Si le Paris FC fait la une de la presse cette semaine après son rachat par la famille du milliardaire Bernard Arnault, il est un autre club de Ligue 2 qui fait parler de lui depuis beaucoup plus longtemps. Créé en 1897 et implanté à Saint-Ouen depuis 1909, le Red Star est une institution outre-périphérique. Journaliste pour Enlarge your Paris, Joséphine Lebard a pris place dans les tribunes du mythique Stade Bauer.

Sale journée pour les Françaises que le 8 novembre… C’est en effet à partir de cette date – à 16 h 48 très précisément – que les femmes se mettent à travailler « gratuitement » en raison de l’écart salarial qui existe avec les hommes. Sur mon fil Instagram, une proposition surfe sur la mauvaise nouvelle. Pour s’élever contre cette inégalité, le Red Star, la mythique équipe de foot de Saint-Ouen (Seine-Saint-Denis) se propose de faire gagner des places à 23 représentantes de la gent féminine pour le match qui l’oppose ce soir à Troyes. 23, c’est-à-dire le pourcentage qui sépare les revenus masculins des revenus féminins…

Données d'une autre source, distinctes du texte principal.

Definition sample_crossing (N i : Z) : R * R :=
  let ta := sample_angle N i in
  (ta, atan2 (A_RY * sin ta / B_RY) (A_RX * cos ta / B_RX)).

(** The start of an arc advanced, and its end retracted, by the gap of the
    crossing [ci] when the ring has one there. *)
Definition advanced (gaps : gmap Z R) (ci : Z) (t : R) : R :=
  match gaps !! ci with Some g => t + g | None => t end.

Definition retracted (gaps : gmap Z R) (ci : Z) (t : R) : R :=
  match gaps !! ci with Some g => t - g | None => t end.

(** ** The gap formula as the specification words it

    Section 4.3 of the specification: the projected width
    thickness / sin(theta), the margin added to it, the sum halved, then
    divided by the tangent speed of the under-band. *)
Definition spec_gap_half (thickness margin theta speed : R) : R :=
  (thickness / sin theta + margin) / 2 / speed.

(** * Proofs *)

(** ** The error monad and the float comparisons *)

Lemma bind_Ok {A B : Type} (m : res A) (k : A -> res B) (b : B) :
  bind m k = Ok b -> exists a, m = Ok a /\ k a = Ok b.
Proof.
  destruct m as [a|e]; simpl; intros H; [eauto | discriminate].
Qed.

Lemma Rltb_true (x y : R) : Rltb x y = true <-> x < y.
Proof. unfold Rltb. destruct (Rlt_dec x y); split; auto; discriminate. Qed.

Lemma Rltb_false (x y : R) : Rltb x y = false <-> y <= x.
Proof.
  unfold Rltb. destruct (Rlt_dec x y); split; auto; try discriminate; lra.
Qed.

Lemma py_div_Ok (x y : R) : y <> 0 -> py_div x y = Ok (x / y).
Proof. intros H. unfold py_div. destruct (Req_dec_T y 0); tauto. Qed.

Lemma py_sqrt_Ok (x : R) : 0 <= x -> py_sqrt x = Ok (sqrt x).
Proof.
  intros H. unfold py_sqrt. destruct (Rlt_dec x 0); [lra | reflexivity].
Qed.
Definition setNextFrame (v : FrameId) (s : State) : State :=
  {| isOpen := isOpen s; isConnected := isConnected s;
     isConnecting := isConnecting s;
     isMuted := isMuted s; transcript := transcript s; callFrame := callFrame s;
     timer := timer s; inputText := inputText s;
     connectLockRef := connectLockRef s; timerRef := timerRef s;
     effects := effects s; nextFrame := v; intervals := intervals s;
     nextInterval := nextInterval s; timeouts := timeouts s |}.

Definition setIntervals (v : list IntervalId) (s : State) : State :=
  {| isOpen := isOpen s; isConnected := isConnected s;
     isConnecting := isConnecting s;
     isMuted := isMuted s; transcript := transcript s; callFrame := callFrame s;
     timer := timer s; inputText := inputText s;
     connectLockRef := connectLockRef s; timerRef := timerRef s;
     effects := effects s; nextFrame := nextFrame s; intervals := v;
     nextInterval := nextInterval s; timeouts := timeouts s |}.

Definition setNextInterval (v : IntervalId) (s : State) : State :=
  {| isOpen := isOpen s; isConnected := isConnected s;
     isConnecting := isConnecting s;
     isMuted := isMuted s; transcript := transcript s; callFrame := callFrame s;
     timer := timer s; inputText := inputText s;
     connectLockRef := connectLockRef s; timerRef := timerRef s;
     effects := effects s; nextFrame := nextFrame s; intervals := intervals s;
     nextInterval := v; timeouts := timeouts s |}.

Definition setTimeouts (v : nat) (s : State) : State :=
  {| isOpen := isOpen s; isConnected := isConnected s;
     isConnecting := isConnecting s;
     isMuted := isMuted s; transcript := transcript s; callFrame := callFrame s;
     timer := timer s; inputText := inputText s;
     connectLockRef := connectLockRef s; timerRef := timerRef s;
     effects := effects s; nextFrame := nextFrame s; intervals := intervals s;
     nextInterval := nextInterval s; timeouts := v |}.

(** One effect on the outside world, recorded after those before it. *)
Definition emit (e : Effect) (s : State) : State :=
  setEffects (effects s ++ [e]) s.

(** ** Configuration ([import.meta.env]) *)

Record Env := {
  VITE_PIPECAT_ENDPOINT : option jsstring;
  VITE_PIPECAT_TOKEN : option jsstring
}.

(** A setting is truthy when it is defined and not the empty string. *)
Definition configured (v : option jsstring) : bool :=
  match v with Some (_ :: _) => true | _ => false end.
(** Modelled from the spec: [synthesize(question, retrieved_chunks)].  The
    result carries the prompts sent to the language-model service, so that
    the calls it makes are visible.  An empty chunk list gives the fixed
    "insufficient information" answer without a call; a service failure is
    returned as an error (the orchestrator isolates it to the question);
    a malformed output falls back to the raw text and all the chunks. *)
Definition synthesize (q : string) (chunks : list string)
    : list string * (LMError + AnswerResponse) :=
  match chunks with
  | [] => ([], inr (mkAnswerResponse q insufficient_answer [] (Some 0%Q)))
  | _ =>
      let p := build_prompt q chunks in
      ([p],
       match generate p with
       | inl e => inl e
       | inr o =>
           match parse_output o with
           | WellFormed a s c => inr (mkAnswerResponse q a s (Some c))
           | Malformed raw => inr (mkAnswerResponse q raw chunks None)
           end
       end)
  end.

End Synthesize.

End Synthesizer.

(** *** Pipeline orchestrator (4.7) *)

Module Orchestrator.

Inductive IngestOutcome := IngestReady | IngestFailed (reason : string).

Inductive PipelineOutcome :=
  | Completed (r : HackRXResponse)
  | Failed (e : ErrorResponse).

Section Orchestrate.

(** Ensure-ingested for a document URL (cache, chunk, embed, upsert). *)
Variable ingest : string -> IngestOutcome.
(** Retrieve then synthesize for one question; per-question failures are
    already turned into an Answer Record with an error marker. *)
Variable answer_one : string -> AnswerResponse.

(** Modelled from the spec: the answering phase of the orchestrator,
    which is not in the sources.  The per-question tasks run concurrently;
    [order] is the order in which they complete.  Completion of task [i]
    stores its Answer Record in slot [i] of the result array. *)
Definition complete (qs : list string) (slots : list (option AnswerResponse))
    (i : nat) : list (option AnswerResponse) :=
  match qs !! i with
  | Some q => <[i := Some (answer_one q)]> slots
  | None => slots
  end.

Bon, on peut aussi imaginer que c’est une habile opération marketing, afin de favoriser davantage de mixité dans les tribunes. Mais à l’instar du club de Sankt Pauli à Hambourg, le Red Star draine dans son sillage la réputation d’un club engagé aux valeurs sociales fortes. Créé en 1897, il s’implante en 1909 à Saint-Ouen, l’année même où est inauguré le stade qui ne prendra le nom de Bauer qu’après la Seconde Guerre mondiale, en hommage au docteur Jean-Claude Bauer, résistant communiste. Durant la saison 1942-1943, le club compte dans ses rangs Rino Della Negra, membre du groupe Manouchian qui sera fusillé en 1944 au mont Valérien. Et, en 2010, Patrice Haddad, l’actuel président du club revendiquait dans un article le fait que le Red Star est « naturellement à gauche ».

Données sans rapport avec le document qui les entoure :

(** A name the Converter globs for does not end in [.csv]. *)
Lemma dta_name_is_not_csv (cs : bool) (nm : string) :
  matches_ext cs ".dta" nm = true \/ matches_ext cs ".DTA" nm = true ->
  ends_with ".csv" nm = false.
Proof.
  intros Hm. destruct (ends_with ".csv" nm) eqn:Hcsv; [exfalso|reflexivity].
  assert (Hclash : forall suf s, String.length suf = 4 -> suf <> ".csv" ->
            ends_with ".csv" s = true -> ends_with suf s = true -> False).
  { intros suf s Hlen Hne H1 H2. unfold ends_with in H1, H2.
    apply andb_true_iff in H1 as [_ H1]. apply andb_true_iff in H2 as [_ H2].
    apply bool_decide_eq_true_1 in H1. apply bool_decide_eq_true_1 in H2.
    rewrite Hlen in H2. change (String.length ".csv") with 4 in H1. congruence. }
  destruct cs; unfold matches_ext in Hm.
  - destruct Hm as [Hm|Hm].
    + exact (Hclash ".dta" nm eq_refl ltac:(discriminate) Hcsv Hm).
    + exact (Hclash ".DTA" nm eq_refl ltac:(discriminate) Hcsv Hm).
  - pose proof (ends_with_lower ".csv" nm Hcsv) as Hl. change (lower ".csv") with ".csv" in Hl.
    change (lower ".dta") with ".dta" in Hm. change (lower ".DTA") with ".dta" in Hm.
    destruct Hm as [Hm|Hm]; exact (Hclash ".dta" (lower nm) eq_refl ltac:(discriminate) Hl Hm).
Qed.

Lemma in_dta_files_of (input_path p : path) (w : World) :
  In p (dta_files_of input_path w) ->
  is_under input_path p = true
  /\ (matches_ext (case_sensitive w) ".dta" (name p) = true
      \/ matches_ext (case_sensitive w) ".DTA" (name p) = true).
Proof.
  unfold dta_files_of. intros Hin. apply List.in_app_or in Hin as [Hin|Hin];
    apply List.filter_In in Hin as [_ Hin]; apply andb_true_iff in Hin as [Hu Hm]; auto.
Qed.

Lemma relative_to_app (base rel : path) : relative_to (base ++ rel) base = Ok rel.
Proof.
  induction base as [|b base IH]; cbn.
  - destruct rel; reflexivity.
  - destruct (decide (b = b)) as [_|Hne]; [exact IH|contradiction].
Qed.

Lemma name_app (dir rel : path) : rel <> [] -> name (dir ++ rel) = name rel.
Proof.
  intros Hne. unfold name. induction dir as [|d dir IH]; [reflexivity|].
  cbn [app]. destruct (dir ++ rel) eqn:Happ.
  - destruct dir; [contradiction|discriminate].
  - rewrite <- IH. reflexivity.
Qed.

Lemma parent_app (dir rel : path) : rel <> [] -> parent (dir ++ rel) = dir ++ parent rel.
Proof. intros Hne. unfold parent. apply List.removelast_app. exact Hne. Qed.

End ConverterFrame.

(** X12: the Converter writes [*.csv] names only.  After a whole conversion,
    with or without an output folder, every path whose name does not end in
    [.csv] holds what it held before; every Stata file the run discovered is
    such a path, so no source is overwritten or removed. *)
Theorem conversion_keeps_sources (w : World) (input_path : path) (output_folder : option path)
    (q : path) :
  ends_with ".csv" (name q) = false \/ In q (dta_files_of input_path w) ->
  files (fst (Converter.convert_dta_to_csv input_path output_folder w)) !! q = files w !! q.
Proof.
  intros Hq.
  assert (Hname : ends_with ".csv" (name q) = false).
  { destruct Hq as [Hq|Hq]; [exact Hq|].
    apply in_dta_files_of in Hq as [_ Hm]. exact (dta_name_is_not_csv _ _ Hm). }
  unfold Converter.convert_dta_to_csv, Converter.discover, rglob, bind, ret.
  fold (dta_files_of input_path w).
  destruct (dta_files_of input_path w) as [|p l]; [reflexivity|].
  unfold print. cbn [fst snd].
  set (w0 := mkWorld (files w) (listing w) (wfail w) (case_sensitive w)
               (stdout w ++ [MsgFoundDta (length (p :: l))])).
  pose proof (convert_files_frame input_path output_folder (p :: l) w0 (0, 0) q Hname) as Hframe.
  destruct (convert_files_outcome input_path output_folder (p :: l) w0 (0, 0))
    as (w' & acc' & Hrun & _).
  rewrite Hrun in Hframe |- *. cbn [fst files] in Hframe |- *. exact Hframe.
Qed.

En attendant, je clique sur mon téléphone pour participer au tirage au sort. Bingo, quelques heures plus tard, un DM m’apprend que j’ai gagné deux des places mises en jeu. Je propose à mon ado de m’accompagner et là, bizarrement, il est prêt beaucoup plus rapidement que quand il s’agit d’aller au musée. Son maillot du Red Star sur le dos, il fonce vers le tram, direction la porte de Clignancourt. Forcément : quand on grandit dans le 93, le Red Star, on l’a dans le sang…

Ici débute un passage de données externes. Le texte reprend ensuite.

Lemma hasLength_empty {A} (x : option (list A)) :
  ~ Spec.nonEmpty x -> JS.hasLength x = false.
Proof.
  intros Hx. destruct (JS.hasLength x) eqn:E; [| reflexivity].
  apply hasLength_nonEmpty in E. contradiction.
Qed.

Lemma lengthy_true {A} (c : JS.Completion (option (list A))) :
  JS.lengthy c = JS.Normal true <-> Spec.yieldsNonEmpty c.
Proof.
  split.
  - destruct c as [[[| y l] |] |]; try discriminate. intros _. exists y, l. reflexivity.
  - intros (y & l & ->). reflexivity.
Qed.

Lemma lengthy_of_empty {A} (c : JS.Completion (option (list A))) :
  Spec.yieldsEmpty c -> JS.lengthy c = JS.Normal false.
Proof. intros [-> | ->]; reflexivity. Qed.

(** Hitboxes are only returned below an animation of the sheet, for
    which [selectedKeyframes] returns too. *)
Lemma selectedHitboxes_needs_animation `{JS.Host} (state : AppState) (l : list Hitbox.t) :
  Getters.selectedHitboxes state = JS.Normal (Some l) ->
  exists ks, Getters.selectedKeyframes state = JS.Normal (Some ks).
Proof.
  unfold Getters.selectedHitboxes, Getters.currentKeyframe, Getters.currentSequence,
    Getters.selectedKeyframes.
  destruct (Getters.currentAnimation state) as [a | k |].
  - intros _. eexists. reflexivity.
  - destruct (Getters.currentDirection state); [discriminate |].
    cbn. discriminate.
  - cbn. discriminate.
Qed.

Section Selection.

Context `{JS.Host}.

(** C4. [canCut] is true exactly when at least one of
    selectedAnimations, selectedKeyframes, selectedHitboxes is non-empty;
    so in a state where selectedFrames is non-empty and each of those
    three is empty (an empty list or null), [canCut] is false. *)
Theorem canCut_iff_cuttable_selection (state : AppState) :
  (Getters.canCut state = JS.Normal true <->
     Spec.nonEmpty (Getters.selectedAnimations state)
     \/ Spec.yieldsNonEmpty (Getters.selectedKeyframes state)
     \/ Spec.yieldsNonEmpty (Getters.selectedHitboxes state))
  /\ (Spec.nonEmpty (Getters.selectedFrames state) ->
      ~ Spec.nonEmpty (Getters.selectedAnimations state) ->
      Spec.yieldsEmpty (Getters.selectedKeyframes state) ->
      Spec.yieldsEmpty (Getters.selectedHitboxes state) ->
      Getters.canCut state = JS.Normal false).
Proof.
  unfold Getters.canCut. split.
  - rewrite <- hasLength_nonEmpty, <- !lengthy_true. split.
    + destruct (JS.hasLength (Getters.selectedAnimations state)); [auto |].
      cbn [JS.orElse].
      destruct (JS.lengthy (Getters.selectedKeyframes state)) as [[|] |];
        cbn [JS.orElse]; [auto | auto | discriminate].
    + intros [Ha | [Hk | Hh]].
      * rewrite Ha. reflexivity.
      * rewrite Hk. destruct (JS.hasLength _); reflexivity.
      * destruct (JS.hasLength _); [reflexivity |]. cbn [JS.orElse].
        apply lengthy_true in Hh as Hsome. destruct Hsome as (x & rest & Hsome).
        destruct (selectedHitboxes_needs_animation state _ Hsome) as (ks & ->).
        cbn [JS.lengthy JS.orElse]. destruct (JS.hasLength (Some ks)); [reflexivity | exact Hh].
  - intros _ Ha Hk Hh.
    rewrite (hasLength_empty _ Ha), (lengthy_of_empty _ Hk), (lengthy_of_empty _ Hh).
    reflexivity.
Qed.

End Selection.

Lemma canCut_frames_only_sample :
  Spec.nonEmpty (Getters.selectedFrames Sample.framesOnly)
  /\ @Getters.canCut JS.plain Sample.framesOnly = JS.Normal false
  /\ @Getters.canCopy JS.plain Sample.framesOnly = JS.Normal true.
Proof.
  assert (Hframes : Spec.nonEmpty (Getters.selectedFrames Sample.framesOnly))
    by (exists (Frame.mk "a.png" true), []; reflexivity).
  split; [exact Hframes | split; [| reflexivity]].
  apply (proj2 (@canCut_iff_cuttable_selection JS.plain Sample.framesOnly) Hframes).
  - intros (x & rest & Hsel). vm_compute in Hsel. discriminate Hsel.
  - right. reflexivity.
  - right. reflexivity.
Defined.

(** Where the current animation name is that of an inherited member,
    [canCut] throws, being neither true nor false; [canCopy] stops at the
    selected frame and is true. *)
Example canCut_on_inherited_name :
  @Getters.canCut JS.plain Sample.dangling = JS.Throws
  /\ @Getters.canCopy JS.plain Sample.dangling = JS.Normal true.
Proof. split; reflexivity. Qed.





(** The current sequence of the sample is "North"; the selected keyframe
    of "South" is listed all the same, after the one of "North". *)
Example selectedKeyframes_on_sample :
  @Getters.selectedKeyframes JS.plain Sample.editing
  = JS.Normal (Some [Sample.key "n1.png" true; Sample.key "s0.png" true])
  /\ @Getters.currentSequence JS.plain Sample.editing
     = JS.Normal (JS.Own (Sequence.mk [Sample.key "n0.png" false; Sample.key "n1.png" true])).
Proof. split; reflexivity. Qed.

(** C10. A [currentKeyframeIndex] of 0 counts as present: when there is a
    current sequence with at least one keyframe and the current
    document's index is 0, [currentKeyframe] is the first keyframe of
    that sequence. *)
Theorem currentKeyframe_at_index_zero `{JS.Host}
        (state : AppState) (d : Document.t) (s : Sequence.t)
        (first : Keyframe.t) (others : list Keyframe.t) :
  Getters.currentDocument state = Some d ->
  Getters.currentSequence state = JS.Normal (JS.Own s) ->
  Sequence.keyframes s = first :: others ->
  Document.currentKeyframeIndex d = Some 0 ->
  Getters.currentKeyframe state = JS.Normal (Some first).
Proof.
  intros Hd Hs Hk Hi. unfold Getters.currentKeyframe, Getters.currentIndex.
  rewrite Hs, Hd, Hi, Hk. reflexivity.
Qed.

Lemma currentKeyframe_at_index_zero_sample :
  let d := Sample.hero [Frame.mk "n0.png" false] false in
  let s := Sequence.mk [Sample.key "n0.png" false; Sample.key "n1.png" true] in
  Getters.currentDocument Sample.editing = Some d
  /\ @Getters.currentSequence JS.plain Sample.editing = JS.Normal (JS.Own s)
  /\ Document.currentKeyframeIndex d = Some 0
  /\ @Getters.currentKeyframe JS.plain Sample.editing
     = JS.Normal (Some (Sample.key "n0.png" false)).
Proof.
  split; [reflexivity | split; [reflexivity | split; [reflexivity |]]].
  apply (@currentKeyframe_at_index_zero JS.plain Sample.editing
           (Sample.hero [Frame.mk "n0.png" false] false)
           (Sequence.mk [Sample.key "n0.png" false; Sample.key "n1.png" true])
           (Sample.key "n0.png" false) [Sample.key "n1.png" true]);
    reflexivity.
Defined.

(** ** Keyboard shortcuts *)

Section Shortcuts.

Import Keyboard.

(** The guard of lines 44-46. *)
Lemma onKeyDown_input (state : AppState) (el : Element) (event : KeyboardEvent) :
  tagName el = "INPUT" -> onKeyDown state (Some el) event = Some nothing.
Proof. intros Htag. unfold onKeyDown. rewrite Htag. reflexivity. Qed.

(** Past the guard, an event without the control key reaches the second
    branch. *)
Lemma onKeyDown_plain (state : AppState) (el : Element) (event : KeyboardEvent) :
  tagName el <> "INPUT" ->
  ctrlKey event = false ->
  onKeyDown state (Some el) event
  = Some (withoutControl state (negb (tabIndex el =? -1)) event).
Proof.
  intros Htag Hctrl. unfold onKeyDown.
  apply String.eqb_neq in Htag. rewrite Htag, Hctrl. reflexivity.
Qed.

Lemma withoutControl_escape (state : AppState) (friendly : bool) (event : KeyboardEvent) :
  key event = "Escape" -> withoutControl state friendly event = onEscape state.
Proof. intros Hkey. unfold withoutControl. rewrite Hkey. reflexivity. Qed.

(** The chain of [else if]s picks the first rule of the priority list. *)
Lemma onEscape_first_match (state : AppState) :
  calls (onEscape state) = Spec.escapeDispatch state.
Proof.
  unfold onEscape, Spec.escapeDispatch, Spec.escapePriority.
  cbn [List.find fst snd].
  destruct (hasError state); [reflexivity |].
  destruct (ofCurrentDocument Document.wasCloseRequested state); [reflexivity |].
  destruct (ofCurrentDocument Document.framesBeingRelocated state); [reflexivity |].
  destruct (ofCurrentDocument Document.exportSettingsBeingEdited state); reflexivity.
Qed.

End Shortcuts.

(** C6, as the specification states it, fails while an [<input>] has
    focus: with an error showing, Escape dispatches nothing. *)
Lemma escape_in_text_field_is_dropped :
  ~ Spec.escapeResolves Sample.failedWhileClosing (Some Sample.textField)
      (Keyboard.press "Escape").
Proof.
  intros Hclaim.
  specialize (Hclaim (conj eq_refl (conj eq_refl eq_refl)) eq_refl).
  vm_compute in Hclaim. discriminate Hclaim.
Qed.

(** C6 (amended). For every unmodified Escape key event that occurs
    while an element other than an [<input>] has focus, the handler
    dispatches exactly the command of the first matching condition in the
    order: error showing (acknowledge it), close requested (cancel the
    exit), frames being relocated (cancel the relocation), export settings
    being edited (cancel the export); it dispatches nothing when none
    holds, and only [acknowledgeError] when an error is showing and a close
    was requested at the same time. *)
Theorem escape_resolves_by_priority
        (state : AppState) (el : Keyboard.Element) (event : Keyboard.KeyboardEvent) :
  Keyboard.tagName el <> "INPUT" ->
  Keyboard.unmodified event ->
  Keyboard.key event = "Escape" ->
  let dispatched :=
    option_map Keyboard.calls (Keyboard.onKeyDown state (Some el) event) in
  dispatched = Some (Spec.escapeDispatch state)
  /\ (Keyboard.hasError state = true ->
      Keyboard.ofCurrentDocument Document.wasCloseRequested state = true ->
      dispatched = Some [Keyboard.acknowledgeError])
  /\ (Keyboard.hasError state = false ->
      Keyboard.ofCurrentDocument Document.wasCloseRequested state = false ->
      Keyboard.ofCurrentDocument Document.framesBeingRelocated state = false ->
      Keyboard.ofCurrentDocument Document.exportSettingsBeingEdited state = false ->
      dispatched = Some []).
Proof.
  intros Htag (Hctrl & _ & _) Hkey dispatched. subst dispatched.
  rewrite (onKeyDown_plain _ _ _ Htag Hctrl), (withoutControl_escape _ _ _ Hkey).
  cbn [option_map]. rewrite onEscape_first_match.
  split; [reflexivity | split].
  - intros He _. unfold Spec.escapeDispatch, Spec.escapePriority.
    cbn [List.find fst snd]. rewrite He. reflexivity.
  - intros He Hc Hf Hx. unfold Spec.escapeDispatch, Spec.escapePriority.
    cbn [List.find fst snd]. rewrite He, Hc, Hf, Hx. reflexivity.
Qed.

Le HLM surnommé la quatrième tribune

Si les abords du marché aux Puces sont évidemment silencieux en ce vendredi soir, au fur et à mesure qu’on approche du stade, la rumeur de la foule monte. Nous nous dirigeons vers les tribunes. Le stade est en cours de rénovation, ce qui n’est pas rien quand on sait qu’en 2016 sa destruction était encore envisagée. La page est tournée. Nous voici donc dans cette tribune Est fraîchement rénovée, inaugurée en janvier dernier, avec vue plongeante sur la pelouse. Merci le format « stade à l’anglaise ». D’autres sont également bien lotis : les habitants de Planète Z. Cet ensemble HLM surplombe littéralement le stade au point que l’immeuble a été surnommé la quatrième tribune. Dans l’encadrement des fenêtres, on aperçoit des silhouettes avec, autour du cou, la fameuse écharpe du Red Star.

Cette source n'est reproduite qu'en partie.